◆ **DIRECTIONS**: A line below contains "Proof. intros l. apply preserves_ret. Qed.", and a later one contains "Proof. intros Hm". Repeat both, with every line between them, exactly.

◆ **MATERIAL PROVIDED**:
━━━━━━━━
(* ===== verification/Settlement.v ===== *)
(** * Omnia: closing a channel (packages/omnia/src settlement.ts, witness.ts)

    The cooperative settlement, with the request that the counterparty signs, and the
    unilateral close: broadcast of the latest co-signed update, recording of its coin,
    replacement by a newer state, settlement after the contest.  The chain provider and
    the TxPoW package are parameters; every transaction that is handed to either is
    recorded with its witness. *)

From Stdlib Require Import ZArith Lia QArith Ascii String.
From stdpp Require Import base gmap list strings.
From S2P Require Import Prelude JsBase Watermark Guards Omnia Transactions Programs Sign Channel Draft.
From S2P Require Mmr.

Module Se.
Import Js Gd Om Tx Pg Sg Ch Dr.

(** ** witness.ts *)

(** Both members are optional in the argument of [assertBroadcastProofs]. *)
Record BroadcastProofs := mkProofs { opt_coinProofs : option (list Bytes); opt_scriptProofs : option (list Bytes) }.
Record WitnessProofs := mkWitnessProofs { coinProofs : list Bytes; scriptProofs : list Bytes }.

Definition assertBroadcastProofs (proofs : option BroadcastProofs) : result OmniaError WitnessProofs :=
  match proofs ≫= opt_coinProofs with
  | None | Some [] => Err (Plain "Missing serialized Minima coin proofs for Omnia broadcast")
  | Some coins =>
      scripts ← of_option (Plain "Missing serialized Minima script proofs for Omnia broadcast") (proofs ≫= opt_scriptProofs);
      Ok (mkWitnessProofs coins scripts)
  end.

Definition serializeProofList (items : list Bytes) : result OmniaError Bytes :=
  match Mmr.Mm.writeMiniNumber (Z.of_nat (length items)) with
  | Ok n => Ok (n +:+ foldr String.append "" items)
  | Err e => Err (Plain e)
  end.
Definition serializeOmniaWitness (signatures : list Bytes) (proofs : WitnessProofs) : result OmniaError Bytes :=
  a ← serializeProofList signatures; b ← serializeProofList (coinProofs proofs); c ← serializeProofList (scriptProofs proofs);
  Ok (a +:+ b +:+ c).

Inductive CloseTx := close_update | close_settlement.
Definition artifact_of (tx : CloseTx) (p : SignedClosePackage) : ClosePackageArtifact :=
  match tx with close_update => update p | close_settlement => settlement p end.
Definition closePackageSignatureBytes (state : SignedChannelState) (tx : CloseTx) (partyOrder : option (list string))
    : result OmniaError (list Bytes) :=
  p ← of_option (Plain "Missing close package for witness assembly") (closePackage state);
  let signatures := a_signatures (artifact_of tx p) in
  Ok (match partyOrder with
      | None => map snd signatures
      | Some order => omap (λ id, map_get id signatures) order
      end).

(** ** What closing is built on *)

(** The outcome of a broadcast; [success] may be absent. *)
Record BroadcastResult := mkBroadcast { success : option bool; txpowid : option string; message : option string }.

(** [getToken] gives the script of a token. *)
Class ChainStateProvider (C : Type) := {
  getTip : C → result OmniaError Z * C;
  getCoin : string → C → result OmniaError (option Coin) * C;
  getToken : string → C → result OmniaError (option string) * C;
  broadcastTxPoW : string → C → result OmniaError BroadcastResult * C;
  submitTransaction : option (Bytes → Bytes → C → result OmniaError BroadcastResult * C);
  resolveTxPowTarget : C → result OmniaError Bytes * C }.
(** The TxPoW package: the body of a transaction, and mining, which gives the header
    bytes and the id. *)
Class TxPow := {
  serializeTxBody : Bytes → Bytes → Bytes → Bytes;
  mineTxPoW : Bytes → Bytes → result OmniaError (Bytes * Bytes) }.

(** The process and the chain, and the transactions handed over so far with their
    witnesses. *)
Record Net (P C : Type) := mkNet { n_world : World P; n_chain : C; n_sent : list (Bytes * Bytes) }.
Arguments mkNet {P C}. Arguments n_world {P C}. Arguments n_chain {P C}. Arguments n_sent {P C}.
(** *** The draft a value is *)

Lemma read_list {A} (f : A → jsval) (read : jsval → result OmniaError A) l : (∀ x, read (f x) = Ok x) → as_list read (JArr 1 (map f l)) = Ok l.
Proof. intros H. cbn [as_list]. induction l as [|x l IH]; [done|]. cbn [map result_mapM]. rewrite H. cbn [mbind result_bind]. by rewrite IH. Qed.
Lemma read_state sv : as_state_value (state_val JBig sv) = Ok sv.
Proof. destruct sv as [p [s|z|b] []]; unfold as_state_value, field; cbn -[of_Z as_whole]; unfold as_whole; by rewrite num_integer_of_Z. Qed.
Lemma read_states l : as_list as_state_value (states_val JBig l) = Ok l.
Proof. apply read_list, read_state. Qed.
Lemma read_input i : as_input (input_val JBig i) = Ok i.
Proof.
  destruct i as [id ad am tok scr st vars en]. unfold as_input, field.
  pose proof read_states as R. unfold states_val in R.
  destruct st as [b|], vars as [l|], en as [z|]; cbn -[as_list states_val]; unfold states_val; cbn -[as_list map]; rewrite ?R; done.
Qed.
Lemma read_output o : as_output (output_val JBig o) = Ok o.
Proof. destruct o as [ad am tok st vars]. unfold as_output, field. cbn -[as_list states_val]. by rewrite read_states. Qed.
Lemma read_draft d : as_draft (draft_val JBig d) = Ok d.
Proof.
  destruct d as [t i o s v]. unfold as_draft, field. cbn -[as_list states_val as_tx_type].
  assert (as_tx_type (JStr (tx_type_name t)) = Ok t) as -> by by destruct t.
  cbn -[as_list states_val]. by rewrite (read_list _ _ _ read_input), (read_list _ _ _ read_output), read_states.
Qed.

Lemma buffer_hex s : buffer_of_hex (hex_of_bytes s) = s.
Proof.
  induction s as [|c s IH]; [done|]. rewrite hex_of_bytes_cons. transitivity (String c (buffer_of_hex (hex_of_bytes s))); [|by rewrite IH].
  destruct c as [[] [] [] [] [] [] [] []]; reflexivity.
Qed.

Lemma draft_round_trip d : draft_ok d = true → deserializeTxDraft (serializeTxDraft d) = Ok d.
Proof.
  intros Hd. unfold deserializeTxDraft, serializeTxDraft. rewrite buffer_hex, utf8_round, <- draft_val_text.
  rewrite json_round_trip by by apply plain_draft. cbn [language mbind result_bind]. rewrite revive_draft by done.
  cbn [language mbind result_bind]. apply read_draft.
Qed.

(** ** Logs of what was done *)

Section log.
Context {S E X : Type} (log : S → list X).

(** A step that logs nothing. *)
Definition silent {A} (m : M S E A) : Prop := ∀ l, preserves (λ s, log s = l) m.
(** [m] logs nothing, or one entry that [Q] holds of; one when it returns. *)
Definition logs {A} (Q : X → Prop) (m : M S E A) : Prop := ∀ l,
  ensures (λ s, log s = l) m (λ r s, (is_ok r = false ∧ log s = l) ∨ ∃ x, Q x ∧ log s = l ++ [x]).

Lemma silent_lift {A} (r : result E A) : silent (mlift r).
Proof. intros l. apply preserves_lift. Qed.
Lemma silent_ret {A} (a : A) : silent (mret a).
Proof. intros l. apply preserves_ret. Qed.
Lemma silent_throw_if b (e : E) : silent (mthrow_if b e).
Proof. apply silent_lift. Qed.
Lemma silent_bind {A B} (m : M S E A) (f : A → M S E B) : silent m → (∀ a, silent (f a)) → silent (m ≫= f).
Proof. intros Hm Hf l. apply preserves_bind; [apply Hm|]. intros a. apply Hf. Qed.
(** A step on another part of the state. *)
Lemma silent_zoom {T E' A} (get : S → T) (put : T → S → S) (inj : E' → E) (m : M T E' A) :
  (∀ t s, log (put t s) = log s) → silent (zoom get put inj m).
Proof. intros Hp l. apply (preserves_zoom _ _ _ m (λ _, True)); [by intros ? ?|done|]. intros t s Hs _. by rewrite Hp. Qed.
(** A chain on which every coin is at the address of the toy channel's script. *)
Definition open_parties : list ChannelParticipant := [mkParty "alice" (toy_key "a") None; mkParty "bob" (toy_key "b") None].
Definition open_address : string :=
  match buildEltooScript open_parties (Some 300) with Ok script => scriptAddress TxSpec.toy_sha script | Err _ => "" end.
#[local] Instance open_chain : ChainStateProvider Z := {
  getTip := λ tip, (Ok tip, tip + 40);
  getCoin := λ _ tip, (Ok (Some (mkCoin false open_address (Some (JNum (of_Z 5))) [] "100" "0x00" true)), tip);
  getToken := λ _ tip, (Ok None, tip);
  broadcastTxPoW := λ _ tip, (Ok (mkBroadcast None (Some "0x77"%string) None), tip);
  submitTransaction := None;
  resolveTxPowTarget := λ tip, (Ok "target"%string, tip) }.
#[local] Instance open_txpow : TxPow := {
  serializeTxBody := λ a b c, a +:+ b +:+ c;
  mineTxPoW := λ _ _, Ok ("header", "id")%string }.
Definition open_params : CreateChannelParams :=
  mkCreate (mkParty "alice" (toy_key "a") None) (mkParty "bob" (toy_key "b") None) 60 40 None None "0x1234"
    (Some "witness"%string) None None None false None None (Some 300).
Definition open_net : Net Z Z := mkNet toy_world 20 [].
Definition open_options : AcceptChannelOptions := mkAccept false None.
Definition opened : result OmniaError (OmniaChannel * ChannelProposal) * Net Z Z := createChannel 1 0 "0xc1" open_params open_net.
Definition open_proposal : ChannelProposal :=
  match opened.1 with Ok r => r.2
  | Err _ => mkChannelProposal "" (mkParty "" "" None) (mkParty "" "" None) 0 0 "" None "" None None None "" "" None end.

Lemma opening_gives_both_sides_one_channel_witness : ∃ c n',
  opened = (Ok (c, open_proposal), n') ∧ totalValue c = 100 ∧ sound c ∧ length (n_sent n') = 1%nat ∧
  is_ok (acceptChannel (programs TxSpec.toy_sha) 2 0 open_proposal false 1 open_options open_net).1 = true.
Proof.
  destruct opened as [[[c p]|e] n'] eqn:E; [|vm_compute in E; discriminate E].
  assert (p = open_proposal) as -> by (unfold open_proposal; by rewrite E). exists c, n'.
  assert (totalValue c = 100 ∧ length (n_sent n') = 1%nat ∧ contestDelayBlocks c = Some 300) as (Ht & Hl & Hd).
  { assert (match opened.1 with Ok r => totalValue r.1 | _ => 0 end = 100) as E1 by (vm_compute; reflexivity).
    assert (length (n_sent opened.2) = 1%nat) as E2 by (vm_compute; reflexivity).
    assert (match opened.1 with Ok r => contestDelayBlocks r.1 | _ => None end = Some 300) as E3 by (vm_compute; reflexivity).
    rewrite E in E1, E2, E3. exact (conj E1 (conj E2 E3)). }
  split; [done|]. split; [exact Ht|].
  destruct (opening_gives_both_sides_one_channel (programs TxSpec.toy_sha) 1 0 "0xc1" open_params open_net c open_proposal n' E ltac:(done) eq_refl)
    as (_ & Hs & _ & Hacc).
  split; [exact Hs|]. split; [exact Hl|]. apply Hacc. right. rewrite Hd. vm_compute. discriminate.
Defined.

(** C5. A channel that is active when it is accepted is backed.  Its script is the one
    that its program writes for the two parties and its delay, and the chain has shown a
    coin that is unspent, lies at the address of that script, holds the whole value of
    the channel in its token, and is as deep as was asked for. *)
Theorem an_active_acceptance_is_backed {Cr : Crypto} {P : Type} {C : Type} {Cp : ChainStateProvider C} {Tp : TxPow}
    registry now patience p given m opts (n : Net P C) c n' :
  acceptChannel registry now patience p given m opts n = (Ok c, n') →
  (∃ program, resolveChannelProgram registry (pp_programId p, pp_programVersion p) = Ok program ∧
     buildScript program (parties c) (contestDelayBlocks c) = Ok (fundingScript c)) ∧
  fundingAddress c = scriptAddress sha3_256 (fundingScript c) ∧ totalValue c = localAmount p + remoteAmount p ∧
  match c_status c with
  | active => given = true ∧ backed c m
  | funding_pending => True
  | _ => False
  end.
Proof.
  intros (program & st & Hp & Hs & -> & Hst)%accept_Ok. split; [by exists program|]. split; [done|]. split; [done|].
  destruct Hst as [(-> & -> & Hb)| ->]; done.
Qed.
Lemma an_active_acceptance_is_backed_witness : ∃ c n',
  acceptChannel (programs TxSpec.toy_sha) 2 0 open_proposal true 3 open_options open_net = (Ok c, n') ∧
  c_status c = active ∧ backed c 3.
Proof.
  destruct (acceptChannel (programs TxSpec.toy_sha) 2 0 open_proposal true 3 open_options open_net) as [[c|e] n'] eqn:E;
    [|vm_compute in E; discriminate E].
  exists c, n'. split; [done|].
  assert (c_status c = active) as Ha.
  { assert (match (acceptChannel (programs TxSpec.toy_sha) 2 0 open_proposal true 3 open_options open_net).1 with
            | Ok c => c_status c | Err _ => closed end = active) as E1 by (vm_compute; reflexivity).
    rewrite E in E1. exact E1. }
  split; [exact Ha|]. pose proof (an_active_acceptance_is_backed (programs TxSpec.toy_sha) 2 0 open_proposal true 3 open_options open_net c n' E)
    as (_ & _ & _ & H). rewrite Ha in H. exact (proj2 H).
Defined.

End OgSpec.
━━━━━━━━
◆ **SOLUTION FOR THIS PROBLEM**:
Proof. intros l. apply preserves_ret. Qed.
Lemma silent_throw_if b (e : E) : silent (mthrow_if b e).
Proof. apply silent_lift. Qed.
Lemma silent_bind {A B} (m : M S E A) (f : A → M S E B) : silent m → (∀ a, silent (f a)) → silent (m ≫= f).
Proof. intros Hm Hf l. apply preserves_bind; [apply Hm|]. intros a. apply Hf. Qed.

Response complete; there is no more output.